• TASK OBJECTIVE
Lines after the one containing "a position outside" are to be omitted; print exactly each line from the start of the records up to and including it.
MATERIAL SUPPLIED Start Marker
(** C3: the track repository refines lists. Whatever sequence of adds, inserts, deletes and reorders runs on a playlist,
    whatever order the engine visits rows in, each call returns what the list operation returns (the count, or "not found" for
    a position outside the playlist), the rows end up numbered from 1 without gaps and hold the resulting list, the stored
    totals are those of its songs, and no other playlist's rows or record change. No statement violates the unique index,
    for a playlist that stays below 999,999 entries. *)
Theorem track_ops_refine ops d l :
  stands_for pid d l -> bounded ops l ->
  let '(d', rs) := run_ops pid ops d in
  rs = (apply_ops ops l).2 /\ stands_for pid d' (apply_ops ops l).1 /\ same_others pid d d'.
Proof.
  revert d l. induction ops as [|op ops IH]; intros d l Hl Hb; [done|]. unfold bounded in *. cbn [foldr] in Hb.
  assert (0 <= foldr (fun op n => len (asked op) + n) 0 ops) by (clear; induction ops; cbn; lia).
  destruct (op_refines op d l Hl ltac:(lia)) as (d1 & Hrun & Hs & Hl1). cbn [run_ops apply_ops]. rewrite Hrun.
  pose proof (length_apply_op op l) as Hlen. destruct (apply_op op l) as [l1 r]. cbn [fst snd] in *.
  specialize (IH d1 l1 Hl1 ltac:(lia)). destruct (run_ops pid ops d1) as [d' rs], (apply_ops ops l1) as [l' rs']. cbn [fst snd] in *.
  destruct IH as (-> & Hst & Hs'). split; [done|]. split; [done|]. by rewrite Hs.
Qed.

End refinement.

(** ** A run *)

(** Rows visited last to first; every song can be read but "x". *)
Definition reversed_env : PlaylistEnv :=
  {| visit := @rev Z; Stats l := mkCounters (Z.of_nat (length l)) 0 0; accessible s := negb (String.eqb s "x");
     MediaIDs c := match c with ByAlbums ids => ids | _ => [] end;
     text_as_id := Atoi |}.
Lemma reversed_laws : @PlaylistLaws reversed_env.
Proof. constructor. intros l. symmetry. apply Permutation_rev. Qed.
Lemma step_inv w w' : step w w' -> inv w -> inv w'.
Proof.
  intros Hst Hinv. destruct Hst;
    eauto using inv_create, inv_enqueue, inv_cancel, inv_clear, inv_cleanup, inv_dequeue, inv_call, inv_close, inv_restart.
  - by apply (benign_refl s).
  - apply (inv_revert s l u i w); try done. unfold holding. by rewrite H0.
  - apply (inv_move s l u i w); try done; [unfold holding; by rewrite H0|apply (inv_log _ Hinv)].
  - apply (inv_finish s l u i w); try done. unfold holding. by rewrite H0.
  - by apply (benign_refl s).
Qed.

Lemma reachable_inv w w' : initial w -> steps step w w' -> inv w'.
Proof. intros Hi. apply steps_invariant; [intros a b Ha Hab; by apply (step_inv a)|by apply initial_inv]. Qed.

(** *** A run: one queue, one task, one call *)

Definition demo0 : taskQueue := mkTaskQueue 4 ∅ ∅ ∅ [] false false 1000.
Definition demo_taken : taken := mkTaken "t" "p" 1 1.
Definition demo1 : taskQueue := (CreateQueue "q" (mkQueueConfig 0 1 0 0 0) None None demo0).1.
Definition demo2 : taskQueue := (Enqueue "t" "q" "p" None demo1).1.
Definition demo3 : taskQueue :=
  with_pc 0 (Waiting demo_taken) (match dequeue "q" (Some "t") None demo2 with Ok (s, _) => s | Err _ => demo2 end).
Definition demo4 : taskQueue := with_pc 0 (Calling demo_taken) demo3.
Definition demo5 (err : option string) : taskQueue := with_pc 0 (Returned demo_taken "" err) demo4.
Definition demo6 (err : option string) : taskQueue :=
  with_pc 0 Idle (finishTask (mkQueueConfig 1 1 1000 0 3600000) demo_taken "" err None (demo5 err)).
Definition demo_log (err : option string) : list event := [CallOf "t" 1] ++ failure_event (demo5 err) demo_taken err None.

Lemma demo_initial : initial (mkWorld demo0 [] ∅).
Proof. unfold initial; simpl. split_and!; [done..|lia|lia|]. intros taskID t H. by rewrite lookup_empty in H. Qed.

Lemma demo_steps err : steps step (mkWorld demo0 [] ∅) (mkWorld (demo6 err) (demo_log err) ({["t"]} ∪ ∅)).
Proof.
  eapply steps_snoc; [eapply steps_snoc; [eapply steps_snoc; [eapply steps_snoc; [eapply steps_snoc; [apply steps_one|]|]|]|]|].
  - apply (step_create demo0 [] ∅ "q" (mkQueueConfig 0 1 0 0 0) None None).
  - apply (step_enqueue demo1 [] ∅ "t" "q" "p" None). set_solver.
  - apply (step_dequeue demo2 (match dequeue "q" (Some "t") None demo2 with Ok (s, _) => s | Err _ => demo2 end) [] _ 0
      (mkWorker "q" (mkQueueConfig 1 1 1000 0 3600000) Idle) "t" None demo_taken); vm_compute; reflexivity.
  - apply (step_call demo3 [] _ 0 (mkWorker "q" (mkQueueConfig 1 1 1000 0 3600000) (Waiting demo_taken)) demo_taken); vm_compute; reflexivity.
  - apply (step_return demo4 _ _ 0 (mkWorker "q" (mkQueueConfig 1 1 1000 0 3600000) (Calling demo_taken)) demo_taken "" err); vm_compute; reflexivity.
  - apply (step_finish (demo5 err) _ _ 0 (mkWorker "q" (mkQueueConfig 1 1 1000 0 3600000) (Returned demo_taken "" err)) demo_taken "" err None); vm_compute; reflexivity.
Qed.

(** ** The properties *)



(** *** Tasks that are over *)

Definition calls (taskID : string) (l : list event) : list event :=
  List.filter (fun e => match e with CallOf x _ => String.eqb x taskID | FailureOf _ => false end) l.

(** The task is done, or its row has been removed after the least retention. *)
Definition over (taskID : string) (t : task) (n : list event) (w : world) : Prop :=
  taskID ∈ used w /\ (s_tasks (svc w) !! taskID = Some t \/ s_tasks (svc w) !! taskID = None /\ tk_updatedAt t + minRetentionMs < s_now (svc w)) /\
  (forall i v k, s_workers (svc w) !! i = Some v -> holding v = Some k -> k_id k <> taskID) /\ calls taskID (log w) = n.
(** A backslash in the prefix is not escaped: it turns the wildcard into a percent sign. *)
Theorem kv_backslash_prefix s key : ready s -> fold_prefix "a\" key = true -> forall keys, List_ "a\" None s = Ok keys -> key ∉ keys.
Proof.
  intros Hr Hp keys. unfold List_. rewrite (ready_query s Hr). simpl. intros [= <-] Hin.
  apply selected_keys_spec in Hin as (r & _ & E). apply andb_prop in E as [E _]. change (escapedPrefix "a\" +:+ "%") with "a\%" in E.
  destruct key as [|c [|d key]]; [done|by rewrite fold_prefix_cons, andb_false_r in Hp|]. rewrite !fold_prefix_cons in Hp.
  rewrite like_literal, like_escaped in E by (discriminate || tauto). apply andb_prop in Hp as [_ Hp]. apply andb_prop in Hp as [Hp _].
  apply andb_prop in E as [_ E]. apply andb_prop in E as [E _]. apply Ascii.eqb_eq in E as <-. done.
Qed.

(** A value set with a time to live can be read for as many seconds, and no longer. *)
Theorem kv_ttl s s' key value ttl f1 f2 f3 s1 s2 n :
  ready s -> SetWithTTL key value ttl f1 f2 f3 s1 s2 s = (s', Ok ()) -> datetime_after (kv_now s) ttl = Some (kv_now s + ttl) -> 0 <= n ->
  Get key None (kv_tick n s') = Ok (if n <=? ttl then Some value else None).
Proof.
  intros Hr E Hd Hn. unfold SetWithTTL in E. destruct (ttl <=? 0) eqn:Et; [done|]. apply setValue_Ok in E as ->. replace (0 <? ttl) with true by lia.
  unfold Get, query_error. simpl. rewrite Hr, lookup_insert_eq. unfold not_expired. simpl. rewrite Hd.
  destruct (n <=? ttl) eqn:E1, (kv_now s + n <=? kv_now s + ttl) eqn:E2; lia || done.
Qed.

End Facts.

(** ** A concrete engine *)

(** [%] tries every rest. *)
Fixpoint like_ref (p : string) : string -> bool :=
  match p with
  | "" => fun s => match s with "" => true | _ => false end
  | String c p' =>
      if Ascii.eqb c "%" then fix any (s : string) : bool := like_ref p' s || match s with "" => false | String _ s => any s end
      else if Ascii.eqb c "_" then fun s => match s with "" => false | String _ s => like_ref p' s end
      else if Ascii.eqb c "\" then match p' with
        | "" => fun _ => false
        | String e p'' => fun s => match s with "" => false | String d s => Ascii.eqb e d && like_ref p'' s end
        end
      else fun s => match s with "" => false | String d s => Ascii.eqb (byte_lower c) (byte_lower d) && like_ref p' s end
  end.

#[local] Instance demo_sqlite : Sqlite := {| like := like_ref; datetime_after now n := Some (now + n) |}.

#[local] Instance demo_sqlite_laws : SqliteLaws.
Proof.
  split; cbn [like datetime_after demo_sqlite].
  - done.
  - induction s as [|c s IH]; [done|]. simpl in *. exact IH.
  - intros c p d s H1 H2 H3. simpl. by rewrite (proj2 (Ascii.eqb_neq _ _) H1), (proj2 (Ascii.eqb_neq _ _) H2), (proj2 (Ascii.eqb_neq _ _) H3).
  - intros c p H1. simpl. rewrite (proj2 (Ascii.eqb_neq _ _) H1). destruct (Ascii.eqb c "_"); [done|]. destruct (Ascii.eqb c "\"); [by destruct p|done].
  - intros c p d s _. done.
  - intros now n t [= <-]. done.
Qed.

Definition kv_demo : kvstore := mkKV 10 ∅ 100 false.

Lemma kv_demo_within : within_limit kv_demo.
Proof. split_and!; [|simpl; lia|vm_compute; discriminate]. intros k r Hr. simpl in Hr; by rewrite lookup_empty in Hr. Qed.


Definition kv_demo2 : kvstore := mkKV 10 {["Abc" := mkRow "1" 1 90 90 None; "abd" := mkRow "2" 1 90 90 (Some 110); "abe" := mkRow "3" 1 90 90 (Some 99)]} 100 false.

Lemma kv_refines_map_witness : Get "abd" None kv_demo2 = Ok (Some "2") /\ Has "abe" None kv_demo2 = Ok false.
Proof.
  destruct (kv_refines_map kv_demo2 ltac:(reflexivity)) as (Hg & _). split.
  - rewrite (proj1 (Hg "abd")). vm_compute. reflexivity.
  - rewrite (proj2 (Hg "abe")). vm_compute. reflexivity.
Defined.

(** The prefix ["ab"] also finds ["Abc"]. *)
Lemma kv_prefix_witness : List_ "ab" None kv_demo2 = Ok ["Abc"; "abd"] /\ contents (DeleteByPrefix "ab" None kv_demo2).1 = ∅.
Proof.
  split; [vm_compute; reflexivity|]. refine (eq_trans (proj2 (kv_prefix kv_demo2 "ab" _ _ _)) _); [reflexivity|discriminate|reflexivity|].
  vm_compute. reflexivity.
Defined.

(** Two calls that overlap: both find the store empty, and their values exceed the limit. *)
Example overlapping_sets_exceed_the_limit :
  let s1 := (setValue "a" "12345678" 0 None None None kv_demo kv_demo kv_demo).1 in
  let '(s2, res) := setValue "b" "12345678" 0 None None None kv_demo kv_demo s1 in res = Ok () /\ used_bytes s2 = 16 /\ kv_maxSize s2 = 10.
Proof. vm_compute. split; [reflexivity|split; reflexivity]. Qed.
MATERIAL SUPPLIED End Marker
• SOLUTION FOR THIS PROBLEM
(** C3: the track repository refines lists. Whatever sequence of adds, inserts, deletes and reorders runs on a playlist,
    whatever order the engine visits rows in, each call returns what the list operation returns (the count, or "not found" for
    a position outside the playlist), the rows end up numbered from 1 without gaps and hold the resulting list, the stored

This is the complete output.